Undoing, secondo gli stilemi del thriller psicologico, cerca di indirizzare l’attenzione dello spettatore su nuovi dettagli, nuovi indizi, nuovi sospettati che mettano in discussione, ogni volta, quello che precedentemente credeva di aver capito. Dal punto di vista narrativo, nonostante i numerosi colpi di scena, il meccanismo non è del tutto riuscito. Forse perché, mentre si srotolano indizi e sospetti, la serie cerca di concentrarsi anche, se non soprattutto, su quelle verità nascoste evocate sin dal titolo e che lentamente vengono alla luce: in primo luogo, quelle di relazioni, vite sociali e familiari fondate esclusivamente su una narrazione autoreferenziale di sé, in cui l’altro è sistematicamente ridotto a proiezione delle proprie aspettative, oggetto di conforto, di rinforzo della propria stima, di specchio chiamato esclusivamente a restituire la bella immagine sociale che ci si è affannati a costruire.

C’è un intero mondo che, pur vivendo relazioni familiari, amicizie, passioni in realtà è composto da donne e uomini soli, intenti nello sforzo titanico di costruirsi un’immagine pubblica impeccabile e irrimediabilmente non vera. Questo sforzo è raccontato molto bene dai dettagli di Undoing, dal guardaroba di Grace, alle raccolte fondi a cui partecipa la coppia. Emerge anche dall’unica inserzione che la serie tv propone nel mondo lavorativo della psicologa: Grace è alle prese con una coppia in crisi che ha bisogno di ripensare la propria relazione imparando a riconoscere il partner nella sua alterità e non come proiezione delle proprie idee o desideri. Un ottimo consiglio, al quale andrebbe aggiunto quello evangelico: medico, cura te stesso!

L’avvitamento autoreferenziale dell’uomo, però, non è un tema esclusivo della modernità. Lo ritroviamo perfino nella primissima pagina della Bibbia.
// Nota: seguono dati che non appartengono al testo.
Lemma finish_failure_keeps_skip env entity_type result s e s' :
  finish env entity_type result s = (inl e, s') -> skip_http_log s' = skip_http_log s.
Proof.
  unfold finish. rewrite bind_run.
  destruct (num_entities result) as [e1 | n]; cbn [lift raise ret];
    [intros [= _ <-]; reflexivity |].
  rewrite bind_run.
  assert (Hs : snd (normalise env result s) = s).
  { unfold normalise. rewrite bind_run.
    destruct (is_Response_or_starts_with_one result) as [e1 | []]; cbn [lift raise ret];
      try reflexivity.
    rewrite bind_run. unfold json_dumps_M. destruct (json_dumps env result); reflexivity. }
  destruct (normalise env result s) as [[e1 | r] s1]; cbn [snd] in Hs; subst s1;
    [intros [= _ <-]; reflexivity |].
  rewrite bind_run.
  destruct (returned_count n entity_type) as [e1 | c]; cbn [lift raise ret];
    [intros [= _ <-]; reflexivity |].
  cbn. discriminate.
Qed.

Lemma dispatch_failure_keeps_skip env req method_name method_params entity_type s e s' :
  dispatch env req method_name method_params entity_type s = (inl e, s') ->
  skip_http_log s' = skip_http_log s.
Proof.
  unfold dispatch. destruct (lookup_method env method_name) as [e1 | [name method]].
  - assert (Hp : keeps_skip_http_log
                   (log_record INFO
                      (PassingThroughUnknown method_name (debug_detail env method_params)) ;;;
                    passthrough env req (payload_obj PNone) PNone true true false)).
    { apply keeps_skip_bind; [intros s0; reflexivity | intros _].
      apply keeps_skip_passthrough. }
    intros H.
    assert (Hk : skip_http_log
                   (snd (match e1 with
                         | KeyError =>
                             log_record INFO
                               (PassingThroughUnknown method_name
                                  (debug_detail env method_params)) ;;;
                             passthrough env req (payload_obj PNone) PNone true true false
                         | _ => raise e1
                         end s)) = skip_http_log s).
    { destruct e1; try reflexivity. apply Hp. }
    rewrite H in Hk. exact Hk.
  - rewrite bind_run.
    pose proof (keeps_skip_try_except _ _
                  (keeps_skip_run_method env req name method method_params)
                  (keeps_skip_on_exception env req method_name method_params) s) as Ht.
    destruct (try_except _ _ s) as [[e1 | r] s1]; cbn [snd] in Ht.
    + intros [= _ <-]. exact Ht.
    + intros H. apply finish_failure_keeps_skip in H. congruence.
Qed.

(** X25.  Lines 222-227.  Whenever [json_api] raises, whatever the
    exception and wherever it comes from, [log_globals.skip_http_log] is
    as it was before the request: the flag is only set on the way to a
    returned response. *)
Theorem failed_request_keeps_access_log env req s e s' :
  json_api env req s = (inl e, s') -> skip_http_log s' = skip_http_log s.
Proof.
  unfold json_api, json_loads_M. rewrite bind_run.
  destruct (json_loads env (request_data req)) as [payload|]; cbn [ret raise];
    [| intros [= _ <-]; reflexivity].
  rewrite bind_run. cbn [set_g_api3_payload].
  destruct (is_dict payload); cbn [negb]; [| discriminate].
  destruct (read_envelope payload) as [e1 | [[mn auth] mp]].
  { destruct e1; cbn [raise ret]; try discriminate; intros [= _ <-]; reflexivity. }
  rewrite bind_run.
  destruct (headline mn auth mp) as [e1 | [chunks et]]; cbn [lift raise ret];
    [intros [= _ <-]; reflexivity |].
  rewrite bind_run. cbn [log_record].
  intros H. apply dispatch_failure_keeps_skip in H. exact H.
Qed.

(** X25 at work on the handler that raises a Fault. *)
Lemma failed_request_keeps_access_log_witness :
  let E := Scenario.env 200 Scenario.upstream_headers "{}" in
  let req := Scenario.request "delete" (PList [Scenario.auth_params; Scenario.method_params]) in
  skip_http_log (snd (json_api E req Scenario.idle)) = skip_http_log Scenario.idle.
Proof.
  intros E req.
  refine (failed_request_keeps_access_log E req Scenario.idle (NameError "res_data")
            (snd (json_api E req Scenario.idle)) _).
  vm_compute. reflexivity.
Defined.
(** X7.  The handler of [logs list] catches httpx errors only.  A
    successful response whose body is not JSON, or is JSON but not an
    object, whose [logs] value cannot be iterated, or one of whose items
    does not validate, ends the command with the decoding, attribute,
    type or validation error itself: nothing is printed, not even the
    [Error fetching logs] line. *)
Theorem list_logs_lets_other_errors_through
        (R : Runtime) (srv : server) (name : pystr)
        (full j expand : bool) (limit : Z) (r : response)
        (Hname : name <> [])
        (Hsrv : srv (logs_request name limit) = Reply r)
        (Hok : is_success r = true) :
  let run := list_logs R srv (Some name) full j expand limit start in
  let silent (e : exn) :=
    (@Raised unit e,
     {| console := []; requests := [logs_request name limit] |}) in
  (json_body r = None -> run = silent JSONDecodeError)
  /\ (forall data,
         json_body r = Some data ->
         (forall d, data <> JDict d) ->
         run = silent AttributeError)
  /\ (forall d v,
         json_body r = Some (JDict d) ->
         dict_get (u "logs") d = Some v ->
         py_truthy v = true -> py_iter v = None ->
         run = silent TypeError)
  /\ (forall d items,
         json_body r = Some (JDict d) ->
         dict_get (u "logs") d = Some (JList items) ->
         Exists (fun item => Log.model_validate R item = None) items ->
         run = silent ValidationError).
Proof.
  cbn zeta. destruct name as [|c name]; [contradiction|].
  unfold list_logs. cbn [str_truthy negb]. set (S := c :: name) in *.
  split; [|split; [|split]].
  - intros Hbody. unfold_cmd. rewrite Hsrv, Hok, Hbody. reflexivity.
  - intros data Hbody Hnot. unfold_cmd. rewrite Hsrv, Hok, Hbody.
    destruct data; try reflexivity. exfalso. now apply (Hnot d).
  - intros d v Hbody Hget Htrue Hiter. unfold_cmd.
    rewrite Hsrv, Hok, Hbody. unfold dict_get_default.
    rewrite Hget, Htrue, Hiter. reflexivity.
  - intros d items Hbody Hget Hbad.
    assert (Hne : py_truthy (JList items) = true).
    { destruct items; [inversion Hbad | reflexivity]. }
    unfold try_except.
    unfold bind at 1. unfold http_request at 1. rewrite Hsrv.
    unfold bind at 1. unfold raise_for_status at 1. rewrite Hok.
    unfold ret at 1. unfold bind at 1. unfold response_json, or_raise at 1.
    rewrite Hbody. unfold ret at 1. unfold bind at 1. unfold py_get.
    unfold dict_get_default. rewrite Hget. unfold ret at 1.
    rewrite Hne. cbn [negb py_iter]. unfold bind at 1. unfold or_raise at 1.
    unfold ret at 1. unfold bind at 1.
    rewrite (for_each_validate_one_fails ValidationError
               (Log.model_validate R) items _ Hbad).
    reflexivity.
Qed.

Lemma list_logs_lets_other_errors_through_witness :
  u "orders" <> []
  /\ list_logs canonical_runtime
               (always (Reply (ok_response (JList []))))
               (Some (u "orders")) false false false 10 start
     = (Raised AttributeError,
        {| console := []; requests := [logs_request (u "orders") 10] |}).
Proof.
  assert (Hn : u "orders" <> []) by discriminate.
  split; [exact Hn|].
  refine (proj1 (proj2 (list_logs_lets_other_errors_through
                          canonical_runtime
                          (always (Reply (ok_response (JList []))))
                          (u "orders") false false false 10
                          (ok_response (JList [])) Hn eq_refl eq_refl))
                (JList []) eq_refl _).
  intros d. discriminate.
Defined.

(** X8.  [schemas list] of main.py validates every item before it prints
    anything: one item that is not a schema ends the command with the
    validation error and an empty console, in table and in JSON mode,
    however many valid items precede it.  The python-mig entry point does
    not validate: in JSON mode it prints the body as it came. *)
Theorem list_schemas_validates_all_or_nothing
        (R : Runtime) (srv : server) (r : response) (d : dict)
        (items : list json)
        (Hsrv : srv all_schemas_request = Reply r)
        (Hok : is_success r = true)
        (Hbody : json_body r = Some (JDict d))
        (Hlist : dict_get (u "schemas") d = Some (JList items))
        (Hbad : Exists (fun item => Schema.model_validate R item = None) items) :
  (forall full j : bool,
      list_schemas R srv full j start
      = (Raised ValidationError,
         {| console := []; requests := [all_schemas_request] |}))
  /\ (forall full : bool,
         PythonMig.list_schemas R srv full true start
         = (Ok tt,
            {| console := [PrintJson (JDict d)];
               requests := [all_schemas_request] |})).
Proof.
  assert (Hne : py_truthy (JList items) = true).
  { destruct items; [inversion Hbad | reflexivity]. }
  split.
  - intros full j. unfold list_schemas.
    unfold bind at 1. unfold http_request at 1. rewrite Hsrv.
    unfold bind at 1. unfold raise_for_status at 1. rewrite Hok.
    unfold ret at 1. unfold bind at 1. unfold response_json, or_raise at 1.
    rewrite Hbody. unfold ret at 1. unfold bind at 1. unfold py_get.
    unfold dict_get_default. rewrite Hlist. unfold ret at 1.
    rewrite Hne. cbn [negb py_iter]. unfold bind at 1. unfold or_raise at 1.
    unfold ret at 1. unfold bind at 1.
    rewrite (for_each_validate_one_fails ValidationError
               (Schema.model_validate R) items _ Hbad).
    reflexivity.
  - intros full. unfold PythonMig.list_schemas. unfold_cmd.
    rewrite Hsrv, Hok, Hbody. unfold dict_get_default.
    rewrite Hlist, Hne. reflexivity.
Qed.
(** * Kronos Web UI launcher (webui/run.py): model and verified properties

    The launcher is a sequential Python script whose behaviour is entirely
    made of interactions with its surroundings: imports, sockets, the file
    system, the console, a pip subprocess and the loaded Flask application.
    It is embedded here as a state-and-exception monad over a process state
    that records every interaction in an event log.  The surroundings are a
    [World] record of oracles, one per external operation. *)

From Stdlib Require Import String Ascii List ZArith Bool Lia DecimalString.
Import ListNotations.
Open Scope string_scope.
Open Scope Z_scope.

(** ** Python values and exceptions *)

(** The values the launcher's functions return. *)
Inductive pyval : Type :=
| PNone
| PBool (b : bool)
| PStr (s : string)
| PList (l : list string).   (* a list of str *)

(** Python truth value, as used by [if x] and [not x]. *)
Definition truthy (v : pyval) : bool :=
  match v with
  | PNone => false
  | PBool b => b
  | PStr s => negb (String.eqb s "")
  | PList l => match l with [] => false | _ => true end
  end.

(** The part of Python's exception hierarchy the launcher can meet. *)
Inductive exn_class : Type :=
| BaseException
| KeyboardInterrupt
| SystemExit
| Exception
| ImportError
| ModuleNotFoundError
| OSError
| FileNotFoundError
| PermissionError
| TimeoutError
| SocketGaierror
| SubprocessError
| CalledProcessError
| EOFError
| AttributeError
| TypeError
| ValueError
| OverflowError
| RuntimeError
| SyntaxError.

(** Direct base class. *)
Definition base_of (c : exn_class) : option exn_class :=
  match c with
  | BaseException => None
  | KeyboardInterrupt | SystemExit | Exception => Some BaseException
  | ImportError | OSError | SubprocessError | EOFError | AttributeError
  | TypeError | ValueError | OverflowError | RuntimeError | SyntaxError =>
      Some Exception
  | ModuleNotFoundError => Some ImportError
  | FileNotFoundError | PermissionError | TimeoutError | SocketGaierror =>
      Some OSError
  | CalledProcessError => Some SubprocessError
  end.

Definition exn_class_eqb (a b : exn_class) : bool :=
  match a, b with
  | BaseException, BaseException | KeyboardInterrupt, KeyboardInterrupt
  | SystemExit, SystemExit | Exception, Exception
  | ImportError, ImportError | ModuleNotFoundError, ModuleNotFoundError
  | OSError, OSError | FileNotFoundError, FileNotFoundError
  | PermissionError, PermissionError | TimeoutError, TimeoutError
  | SocketGaierror, SocketGaierror | SubprocessError, SubprocessError
  | CalledProcessError, CalledProcessError | EOFError, EOFError
  | AttributeError, AttributeError | TypeError, TypeError
  | ValueError, ValueError | OverflowError, OverflowError
  | RuntimeError, RuntimeError | SyntaxError, SyntaxError => true
  | _, _ => false
  end.

(** [issubclass c d], walking up the base classes (the hierarchy above has
    depth four). *)
Fixpoint issubclass_fuel (fuel : nat) (c d : exn_class) : bool :=
  exn_class_eqb c d ||
  match fuel with
  | O => false
  | S k => match base_of c with
           | Some b => issubclass_fuel k b d
           | None => false
           end
  end.

Definition issubclass : exn_class -> exn_class -> bool := issubclass_fuel 4.

(** A raised exception: its class and its [str()]. *)
Record exn : Type := mkExn { exn_cls : exn_class; exn_str : string }.

Definition isinstance (e : exn) (c : exn_class) : bool :=
  issubclass (exn_cls e) c.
Nella Genesi, infatti, la fragilità intrinseca dell’uomo, a misura del materiale con cui è formato, quella terra impressa anche nel suo nome, è acuita dalla solitudine a cui è relegato, nonostante la protezione e la ricchezza del giardino in cui vive. Per questo, Dio gli vuole dare un «aiuto che gli sia simile» o, meglio, «che gli sia di fronte» (‘ezer kenegdô), formula enigmatica che può essere compresa seguendo la diffusione lessicale del sostantivo ‘ezer («aiuto») che ritorna nella Bibbia in contesti in cui la vita è in pericolo.

La mancanza di relazione condanna l’uomo alla solitudine e, in definitiva, alla morte. La creazione della donna, al contrario, può inaugurare un nuovo spazio relazionale che permette la vita, impressa nel nome di Eva, «madre dei viventi», nella misura in cui l’uomo riconosce l’alterità che gli è di fronte. Non si tratta di un progetto concluso, ma di una sfida sempre aperta. Già nella risposta dell’uomo «carne dalla mia carne, ossa dalle mie ossa, sarà chiamata donna (’iššâ) perché dall’uomo (’iš) è stata tratta», possiamo avvertire una distanza dal progetto creatore di Dio e l’eco della tentazione di riconoscere l’altro a partire esclusivamente da sé. È una tentazione profondamente innestata all’interno della tradizione occidentale, a partire dal «conosci te stesso» socratico. Undoing si pone esattamente questa strada, mettendo in scena i pericoli di una comprensione autoreferenziale di sé che non solo non incontra l’altro, ma lo riduce a propria proiezione.